Monday afternoon, Darvis McIntosh was bulldozing the cut for a street in what will be the Lanie Brooke subdivision off Barnes Mill Road when the blade of his dozer hit a cylindrically shaped iron object.

“I called for my son Joseph who was working with me to run over and see what it was,” McIntosh said. “I thought I might have hit a piece of sewer pipe.”

Joseph was in for a shock when he peaked inside the iron case that was partially ripped open by the bulldozer.

“It’s a body!” he said. “You’ve uncovered a grave.”

“I shut off the bulldozier and got in touch with the property owner, David Lawson,” McIntosh said.

Lawson, a builder/developer, called the Madison County Coroner’s office and the Kentucky State Police, who came to investigate. They called Dr. Emily Craig, the state medical examiner.

When Craig arrived, she quickly determined that the grave was not a crime scene and called Dr. David Pollock, with the Kentucky Archeological Survey.

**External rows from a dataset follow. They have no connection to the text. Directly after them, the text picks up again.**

(** ** What the patterns of the program capture *)


Lemma groupless_caps (ic : bool) (r : regex) :
  groupless r = true ->
  forall w cs cs', matches ic r w cs cs' -> cs' = cs.
Proof.
  induction r as [|c|cc|r1 IH1 r2 IH2|r1 IH1 r2 IH2|r1 IH1|g lo hi cc|n r1 IH1];
    simpl; intros G w cs cs' M.
  - now destruct M.
  - now destruct M as (x & _ & _ & ->).
  - now destruct M as (x & _ & _ & ->).
  - apply andb_prop in G as [G1 G2].
    destruct M as (w1 & w2 & cs1 & _ & M1 & M2).
    apply IH1 in M1; auto. apply IH2 in M2; auto. congruence.
  - apply andb_prop in G as [G1 G2]. destruct M as [M|M]; eauto.
  - destruct M as [M|[_ ->]]; eauto.
  - now destruct M as (_ & _ & _ & ->).
  - discriminate.
Qed.

Lemma append_nil_r (s : string) : s ++ "" = s.
Proof. induction s as [|c s IH]; simpl; [reflexivity | now rewrite IH]. Qed.

Lemma matches_seqs_cons (ic : bool) (r : regex) (rs : list regex) w cs cs' :
  matches ic (seqs (r :: rs)) w cs cs' ->
  exists w1 w2 cs1,
    w = w1 ++ w2 /\ matches ic r w1 cs cs1 /\ matches ic (seqs rs) w2 cs1 cs'.
Proof.
  destruct rs as [|r' rs]; intros M.
  - exists w, "", cs'. rewrite append_nil_r. simpl in *. auto.
  - exact M.
Qed.

(** The captures left by a sequence are those left by its last part. *)
Lemma matches_seqs_tail (ic : bool) (l1 l2 : list regex) :
  forall w cs cs',
    matches ic (seqs (l1 ++ l2)) w cs cs' ->
    exists w2 cs1, matches ic (seqs l2) w2 cs1 cs'.
Proof.
  induction l1 as [|r l1 IH]; intros w cs cs' M.
  - eauto.
  - change ((r :: l1) ++ l2)%list with (r :: (l1 ++ l2))%list in M.
    apply matches_seqs_cons in M as (w1 & w2 & cs1 & _ & _ & M2). eauto.
Qed.


Lemma letter_upper (ic : bool) (c x : ascii) :
  In c ["A"; "M"; "P"; "a"; "m"; "p"]%char ->
  chr_eq ic c x = true -> PyStr.upper_char x = PyStr.upper_char c.
Proof.
  intros I.
  assert (L : forall c0, In c0 ["A"; "M"; "P"; "a"; "m"; "p"]%char ->
            chr_eq true c0 x = true ->
            PyStr.upper_char x = PyStr.upper_char c0).
  { clear. intros c0 I0. simpl in I0.
    repeat (destruct I0 as [<-|I0];
            [destruct x as [[] [] [] [] [] [] [] []]; vm_compute; intros H;
             solve [discriminate H | reflexivity]|]).
    contradiction. }
  destruct ic; [now apply L|].
  unfold chr_eq. intros E. apply Ascii.eqb_eq in E. now subst.
Qed.

Lemma two_letters_upper (ic : bool) (c1 c2 : ascii) w cs cs' :
  In c1 ["A"; "M"; "P"; "a"; "m"; "p"]%char ->
  In c2 ["A"; "M"; "P"; "a"; "m"; "p"]%char ->
  matches ic (Seq (Chr c1) (Chr c2)) w cs cs' ->
  PyStr.upper w = String (PyStr.upper_char c1) (String (PyStr.upper_char c2) "").
Proof.
  intros I1 I2 (w1 & w2 & cs1 & -> & (x1 & -> & E1 & _) & (x2 & -> & E2 & _)).
  unfold PyStr.upper. cbn [append PyStr.map_str].
  now rewrite (letter_upper ic c1 x1 I1 E1), (letter_upper ic c2 x2 I2 E2).
Qed.

Lemma meridiem_upper (ic : bool) w cs cs' :
  matches ic (alts (map Lit ["AM"; "PM"; "am"; "pm"])) w cs cs' ->
  PyStr.upper w = "AM" \/ PyStr.upper w = "PM".
Proof.
  cbn [map alts Lit matches].
  intros [M|[M|[M|M]]];
    apply (two_letters_upper ic) in M; try (simpl; tauto);
    rewrite M; vm_compute; auto.
Qed.

Lemma time_tail_caps (ic : bool) (g : nat) w cs cs' :
  matches ic (seqs (time_tail g)) w cs cs' -> time_caps g cs'.
Proof.
  unfold time_tail. intros M.
  apply matches_seqs_cons in M as (w1 & x1 & c1 & _ & M1 & M).
  apply matches_seqs_cons in M as (w2 & x2 & c2 & _ & M2 & M).
  apply matches_seqs_cons in M as (w3 & x3 & c3 & _ & M3 & M).
  apply matches_seqs_cons in M as (w4 & x4 & c4 & _ & M4 & M).
  apply (groupless_caps ic (Opt (Chr ":")) eq_refl) in M2.
  apply (groupless_caps ic (star CSpace) eq_refl) in M4.
  destruct M1 as (c1' & (D1 & L1 & _ & ->) & ->).
  destruct M3 as (c3' & (D3 & _ & _ & ->) & ->).
  destruct M as (c5' & M5 & ->).
  pose proof M5 as M5'. apply groupless_caps in M5'; [|reflexivity]. subst.
  exists w1, w3, x4, cs. repeat split; auto.
  - intros ->. simpl in L1. lia.
  - eapply meridiem_upper; eassumption.
Qed.

Lemma timed_pattern_caps (ic : bool) (pre : list regex) (g : nat) s m :
  search ic (seqs (pre ++ time_tail g)) s = Some m -> time_caps g m.
Proof.
  intros H. apply search_sound in H as (p & w & q & _ & M).
  apply matches_seqs_tail in M as (w2 & cs1 & M).
  now apply time_tail_caps in M.
Qed.

(** ** [int] on a run of digits *)

Lemma digit_props (c : ascii) :
  PyStr.is_digit c = true ->
  PyStr.is_space c = false /\ Ascii.eqb c "-" = false
  /\ Ascii.eqb c "+" = false.
Proof.
  destruct c as [[] [] [] [] [] [] [] []]; vm_compute; intros H;
    solve [discriminate H | auto].
Qed.

Lemma rev_str_rev_str (s : string) :
  forall acc acc',
    PyStr.rev_str (PyStr.rev_str s acc) acc' = PyStr.rev_str acc (s ++ acc').
Proof.
  induction s as [|c s IH]; intros acc acc'; simpl; [reflexivity|].
  now rewrite IH.
Qed.

Lemma all_chars_rev_str (p : ascii -> bool) (s : string) :
  forall acc,
    all_chars p s = true -> all_chars p acc = true ->
    all_chars p (PyStr.rev_str s acc) = true.
Proof.
  induction s as [|c s IH]; intros acc Hs Ha; simpl in *; [assumption|].
  apply andb_prop in Hs as [Hc Hs]. apply IH; simpl; auto. now rewrite Hc.
Qed.

Lemma lstrip_digits (s : string) :
  all_chars PyStr.is_digit s = true -> PyStr.lstrip s = s.
Proof.
  destruct s as [|c s]; simpl; [reflexivity|]. intros H.
  apply andb_prop in H as [Hc _]. apply digit_props in Hc as (-> & _). reflexivity.
Qed.

Lemma strip_digits (s : string) :
  all_chars PyStr.is_digit s = true -> PyStr.strip s = s.
Proof.
  intros H. unfold PyStr.strip. rewrite (lstrip_digits s H).
  rewrite lstrip_digits by (apply all_chars_rev_str; auto).
  rewrite rev_str_rev_str. simpl. apply append_nil_r.
Qed.

Lemma int_digits_total (s : string) :
  forall acc b,
    all_chars PyStr.is_digit s = true -> s <> "" \/ b = true ->
    exists z, PyStr.int_digits s acc b = Some z.
Proof.
  induction s as [|c s IH]; intros acc b H Hb; simpl in *.
  - destruct Hb as [Hb| ->]; [congruence | eauto].
  - apply andb_prop in H as [Hc Hs]. rewrite Hc. apply IH; auto.
Qed.

Lemma int_of_digits (s : string) :
  all_chars PyStr.is_digit s = true -> s <> "" ->
  exists z, py_int (Some s) = Ok z.
Proof.
  intros H Hne. unfold py_int, PyStr.int_of_str. rewrite strip_digits by assumption.
  destruct s as [|c s]; [congruence|].
  pose proof H as H'. simpl in H'. apply andb_prop in H' as [Hc _].
  apply digit_props in Hc as (_ & -> & ->).
  assert (Hne' : String c s <> "" \/ false = true) by (left; discriminate).
  destruct (int_digits_total (String c s) 0 false H Hne') as [z Hz].
  rewrite Hz. eauto.
Qed.

(** ** Rendered times can be read back *)

Lemma all_chars_append (p : ascii -> bool) (a b : string) :
  all_chars p (a ++ b) = all_chars p a && all_chars p b.
Proof.
  induction a as [|c a IH]; simpl; [reflexivity|].
  now rewrite IH, andb_assoc.
Qed.

Lemma all_chars_weaken (p q : ascii -> bool) (s : string) :
  (forall c, p c = true -> q c = true) ->
  all_chars p s = true -> all_chars q s = true.
Proof.
  intros I. induction s as [|c s IH]; simpl; [reflexivity|].
  intros H. apply andb_prop in H as [Hc Hs]. now rewrite (I c Hc), IH.
Qed.

Lemma digit_not_colon (c : ascii) :
  PyStr.is_digit c = true -> Ascii.eqb c ":" = false.
Proof.
  destruct c as [[] [] [] [] [] [] [] []]; vm_compute; intros H;
    solve [discriminate H | reflexivity].
Qed.

Lemma uint_digits (d : Decimal.uint) :
  all_chars PyStr.is_digit (NilEmpty.string_of_uint d) = true.
Proof. induction d; simpl; auto. Qed.

Lemma nilzero_digits (d : Decimal.uint) :
  all_chars PyStr.is_digit (NilZero.string_of_uint d) = true
  /\ NilZero.string_of_uint d <> "".
Proof.
  destruct d; simpl; split; try reflexivity; try discriminate;
    apply uint_digits.
Qed.


Lemma str_of_Z_digits (z : Z) :
  0 <= z ->
  all_chars PyStr.is_digit (PyStr.str_of_Z z) = true /\ PyStr.str_of_Z z <> "".
Proof.
  intros H. unfold PyStr.str_of_Z.
  destruct z as [|p|p]; try lia; [split; [reflexivity | discriminate]|].
  cbn [Z.to_int NilZero.string_of_int]. apply nilzero_digits.
Qed.

Lemma zeros_digits (n : nat) : all_chars PyStr.is_digit (PyStr.zeros n) = true.
Proof. induction n; simpl; auto. Qed.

“The body had been encased in a cast-iron sarcophagus, a burial method used in the 19th century,” she said. “Since the grave had historical significance, I called the archeologists, so we could remove the body before rain began to fall.”

The body was about 5 feet below the surface, but it had been placed between two huge slabs of limestone, Pollock said. The crevice between the limestone slabs had helped preserve the burial site, he said.

McIntosh used a trackhoe to lift one of the slabs and pull it away so the archeologist and Deputy Coroner Carlos Coyle, with the help of the workers, could gently lift the sarcophagus, place it in an orange Stokes basket and carry it to a waiting emergency vehicle.

Shaped like a human body, the close-fitting sarcophagus resembled an Egyptian mummy. Inside the iron case, the body had been wrapped in a cloth shroud.